El mal del verano
Ya no hay serpientes de verano en el periodismo, que se ha hecho demasiado importante para esas "inocentadas" informativas con que se llenaban páginas en los "flojos" meses cálidos; ahora todo el año está al rojo vivo, y no sólo a causa del progresivo calentamiento del planeta. Lo que sí se detectan cada vez con mayor frecuencia son bacterias y demás organismos, no todos orgánicos, capaces de producir efectos mucho más devastadores que el de aquellos bonachones reptiles impresos. El frío y el calor están, en todo caso, muy ligados a esta nueva floración de enfermedades y catástrofes que nos acechan en los lugares más inesperados: debajo de las mesas de las oficinas o en el intestino de un abadejo, por citar dos lugares no muy transitados por la curiosidad del hombre.
La noticia publicada hace pocos días en este mismo periódico de que un edificio recién construido en el barrio madrileño de Las Tablas estaba aquejado de una dolencia o mal misterioso que se traspasaba a los humanos me llenó de estupor, a la vez que su lectura detallada me hacía pensar, al principio, en las antiguas serpientes estivales. Enseguida te dabas cuenta de que la información, aparecida en Sociedad y no en las páginas de entretenimiento de Revista de Verano, no podía ser una broma ligera: el mal producía algo llamado "lipoatrofia" a los trabajadores, sobre todo mujeres, de la flamante sede de Telefónica en esa zona norte de Madrid, que sufrían una pérdida de grasa en la zona de los muslos, pérdida en este caso involuntaria y no estética, como las que hombres y mujeres preocupados por su belleza contratan en clínicas especializadas en liposucciones y demás extracciones de masa corpórea y dinero contante. La dolencia, que ya empieza a llamarse "enfermedad de la oficina" y también anida en edificios -algunos de firma- sitos en Barcelona, está causada, y aquí viene la parte más gótica del relato, por unas descargas de electricidad estática en las piernas, lógicamente propensas a golpearse de vez en cuando con las patas y cajones de las mesas. Aumentar la humedad ambiente de las oficinas y poner cactus encima de una repisa son, de momento, los únicos remedios conocidos contra esta plaga.

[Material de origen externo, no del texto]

(** What one successful waveform callback does to a consistent buffer. *)
Lemma collect_appends (size : Z) (inv : invocation) (ad : AudioData) :
  0 <= size -> buffer_ok ad -> good_fragment inv ->
  let ad' := fst (collect size inv ad) in
  snd (collect size inv ad) = eciDataProcessed /\
  buffer_ok ad' /\
  num_samples ad' = num_samples ad + inv_param inv /\
  collected ad' = collected ad ++ fragment inv.
Proof.
  intros Hsize [Hcnt Hblk] (Hmsg & Hre & Hn). cbv zeta.
  assert (Hfrag : length (fragment inv) = Z.to_nat (inv_param inv)).
  { unfold fragment. rewrite length_map, length_firstn. lia. }
  unfold collect.
  destruct (num_samples ad + inv_param inv >? allocated ad) eqn:E.
  - (* the buffer grows *)
    rewrite Z.gtb_ltb in E. apply Z.ltb_lt in E.
    unfold realloc. rewrite Hre. cbn [fst snd memcpy_at].
    fold (fragment inv). rewrite Hfrag.
    set (old := match samples ad with Some b => b | None => [] end).
    assert (Hold : Z.of_nat (length old) = allocated ad).
    { unfold old. destruct (samples ad); [exact Hblk | simpl; lia]. }
    set (alloc := Z.to_nat (num_samples ad + inv_param inv + size)).
    assert (Hfirst : firstn alloc old = old) by (apply firstn_all2; lia).
    rewrite Hfirst.
    set (blk := old ++ repeat Undef (alloc - length old)).
    assert (Hblen : length blk = alloc).
    { unfold blk. rewrite length_app, repeat_length. lia. }
    assert (Hcol : collected ad = firstn (Z.to_nat (num_samples ad)) old).
    { unfold collected, old. destruct (samples ad); [reflexivity |].
      rewrite firstn_nil. reflexivity. }
    assert (Hpre : firstn (Z.to_nat (num_samples ad)) blk = collected ad).
    { rewrite Hcol. unfold blk. rewrite firstn_app.
      replace (Z.to_nat (num_samples ad) - length old)%nat with 0%nat by lia.
      rewrite firstn_O, app_nil_r. reflexivity. }
    split; [reflexivity |]. split; [| split; [reflexivity |]].
    + split; cbn [num_samples allocated samples]; [lia |].
      rewrite !length_app, length_firstn, length_skipn, Hfrag, Hblen. lia.
    + unfold collected at 1. cbn [samples num_samples].
      rewrite app_assoc, Hpre. apply firstn_app_exact.
      rewrite length_app, Hfrag, <- Hpre, length_firstn, Hblen. lia.
  - (* the fragment fits *)
    rewrite Z.gtb_ltb in E. apply Z.ltb_ge in E.
    cbn [fst snd]. fold (fragment inv).
    destruct (samples ad) as [blk |] eqn:Es.
    + cbn [memcpy_at]. fold (fragment inv). rewrite Hfrag.
      split; [reflexivity |]. split; [| split; [reflexivity |]].
      * split; cbn [num_samples allocated samples]; [lia |].
        rewrite !length_app, length_firstn, length_skipn, Hfrag. lia.
      * unfold collected. rewrite Es. cbn [samples num_samples].
        rewrite app_assoc. apply firstn_app_exact.
        rewrite length_app, Hfrag, length_firstn. lia.
    + (* NULL with capacity 0: only the empty fragment fits *)
      assert (Hz : inv_param inv = 0) by lia.
      assert (Hnum : num_samples ad = 0) by lia.
      cbn [memcpy_at].
      split; [reflexivity |]. split; [| split; [reflexivity |]].
      * split; cbn [num_samples allocated samples]; lia.
      * unfold collected. rewrite Es. cbn [samples].
        unfold fragment. rewrite Hz. reflexivity.
Qed.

La "enfermedad de la oficina" me ha recordado la "enfermedad del legionario", de la que ahora se habla menos. Ésta se contraía, de manera no menos novelesca, a través de los conductos del aire acondicionado, donde campaba a sus anchas una bacteria llamada legionela, nombre que siempre me pareció idóneo para una fornida drag queen. La tal legionela (no confundir con la salmonela, en verano, un bicho peligroso donde los haya, generalmente en las mayonesas) debe de haber sido erradicada de los sistemas de refrigeración (se daba sobre todo en hoteles de Benidorm, por alguna razón insondable), o tan sólo superada por infecciones modernas muchísimo más letales: ese polonio ruso que no sólo mata, sino que queda flotante en las tazas de té y los aviones. Por cierto, ¿ha acabado el low cost con el síndrome de la clase turista? Éste también atacaba las piernas, pero no por los microtraumatismos en tu puesto de trabajo, sino precisamente por lo contrario: la falta de lugar donde estirarse durante el vuelo. Todos los aviones, no sólo los de las compañías de bajo costo, se van pareciendo más y más a las colmenas oficinescas, y lo malo es que con tanta restricción en el embarque, no puedes entrar a la cabina un cactus.
Las amenazas proliferan, pero me han dicho que la casa donde vivo en Madrid no sufre de aluminosis, temible patología del hormigón que sí tenía el edificio, muy cercano al mío, donde vivió Lola Flores; paso casi todos los días por delante y veo los andamios instalados en su fachada e interiores, en lo que se diría una cura drástica de microbios y demás seres malignos. Así que mi máximo temor se concentra en los anisakis, otra palabra que hemos tenido que aprender a la fuerza. Este parásito, que esconde bajo su sugestivo nombre de licor aguardentoso una enfermedad potencialmente mortal, la anisakiasis, elige su modus vivendi en las entrañas de peces y mamíferos marinos, con especial predilección por aquellos como el salmón, el bacalao, el abadejo o las sardinas que más apetecen sin hervir en esta época de auge de la cocina japonesa y los carpaccios de cualquier cosa. Nuestro legendario boquerón en vinagre ha caído en entredicho en algunas barras, y los que preferimos lo crudo a lo cocido (en la comida y en el amor) no tenemos más remedio que la congelación doméstica.